About this exercise
For the records below, print the lines from the line with "double is a" through the line with "Local Open Scope Z_scope." exactly as written; include both end lines and exclude the rest.

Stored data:
====================

(** * Monotone conjugation method: a shallow embedding of [mon_conj_method.py]

  The program reads paired samples [(x, y)], ranks the [y] values in the
  order of ascending [x], and compares the rank sums of the first and the
  last third of the points.

  Numbers.  The samples are finite doubles; every finite double is a
  rational number and comparison, negation, the half-integer ranks and
  their sums are exact on them, so samples and ranks are modelled in [Q].
  The three places where the source rounds ([round (N / 3)],
  [round (std)], [round (conj_rate, 2)]) are modelled by the exact
  round-half-to-even of the exact quantity; a double computation can
  land on the other side only when the exact quantity is within a few
  units in the last place of a tie.  [nan] and the infinities are not
  represented.

  Text.  A file is modelled by the characters Python reads from it.
  Decoding, which fails on bytes that are no text in the encoding in
  use, is not modelled, and the blanks are those of ASCII: the model is
  that of files of ASCII characters.

  Libraries.  [np.argsort] enters through its documented contract (a
  parameter of the program), [rankdata] and the Python primitives
  through definitions that follow their documented behaviour. *)

From Stdlib Require Import String Ascii.
From Stdlib Require Import ZArith QArith Qround Qabs Lia Lqa.
From Stdlib Require Import DecimalString DecimalPos DecimalZ.
From Stdlib Require Import List Bool.
From Stdlib Require Import Permutation Sorted.
Import ListNotations.

Local Open Scope string_scope.
Local Open Scope list_scope.
Local Open Scope Z_scope.

(** ** Python values and exceptions *)

Module Py.

(** The exceptions the program can raise. *)
Inductive exn : Type :=
| ValueError (msg : string)
| IndexError (msg : string)
| OSError (path : string).

(** A computation either raises ([inl]) or returns ([inr]). *)
Definition result (A : Type) : Type := (exn + A)%type.

Definition ret {A : Type} (a : A) : result A := inr a.
Definition raise {A : Type} (e : exn) : result A := inl e.

Definition bind {A B : Type} (m : result A) (k : A -> result B) : result B :=
  match m with
  | inl e => inl e
  | inr a => k a
  end.

(** [len(l)] *)
Definition len {A : Type} (l : list A) : Z := Z.of_nat (length l).

(** [l[:stop]] *)
Definition slice_upto {A : Type} (l : list A) (stop : Z) : list A :=
  if stop <? 0 then firstn (Z.to_nat (len l + stop)) l
  else firstn (Z.to_nat stop) l.

(** [l[start:]] *)
Definition slice_from {A : Type} (l : list A) (start : Z) : list A :=
  if start <? 0 then skipn (Z.to_nat (len l + start)) l
  else skipn (Z.to_nat start) l.

(** [sum(l)]: starts from [0] and adds from the left. *)
Definition sum (l : list Q) : Q := fold_left Qplus l 0%Q.

(** [int(q)]: truncation toward zero. *)
Definition int (q : Q) : Z := Z.quot (Qnum q) (Zpos (Qden q)).

(** [round(q)]: the nearest integer, a tie going to the even one. *)
Definition round (q : Q) : Z :=
  let f := Qfloor q in
  match Qcompare (q - inject_Z f) (1 # 2) with
  | Lt => f
  | Gt => f + 1
  | Eq => if Z.even f then f else f + 1
  end.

====================

Response to the task
  Numbers.  The samples are finite doubles; every finite double is a
  rational number and comparison, negation, the half-integer ranks and
  their sums are exact on them, so samples and ranks are modelled in [Q].
  The three places where the source rounds ([round (N / 3)],
  [round (std)], [round (conj_rate, 2)]) are modelled by the exact
  round-half-to-even of the exact quantity; a double computation can
  land on the other side only when the exact quantity is within a few
  units in the last place of a tie.  [nan] and the infinities are not
  represented.

  Text.  A file is modelled by the characters Python reads from it.
  Decoding, which fails on bytes that are no text in the encoding in
  use, is not modelled, and the blanks are those of ASCII: the model is
  that of files of ASCII characters.

  Libraries.  [np.argsort] enters through its documented contract (a
  parameter of the program), [rankdata] and the Python primitives
  through definitions that follow their documented behaviour. *)

From Stdlib Require Import String Ascii.
From Stdlib Require Import ZArith QArith Qround Qabs Lia Lqa.
From Stdlib Require Import DecimalString DecimalPos DecimalZ.
From Stdlib Require Import List Bool.
From Stdlib Require Import Permutation Sorted.
Import ListNotations.

Local Open Scope string_scope.
Local Open Scope list_scope.
Local Open Scope Z_scope.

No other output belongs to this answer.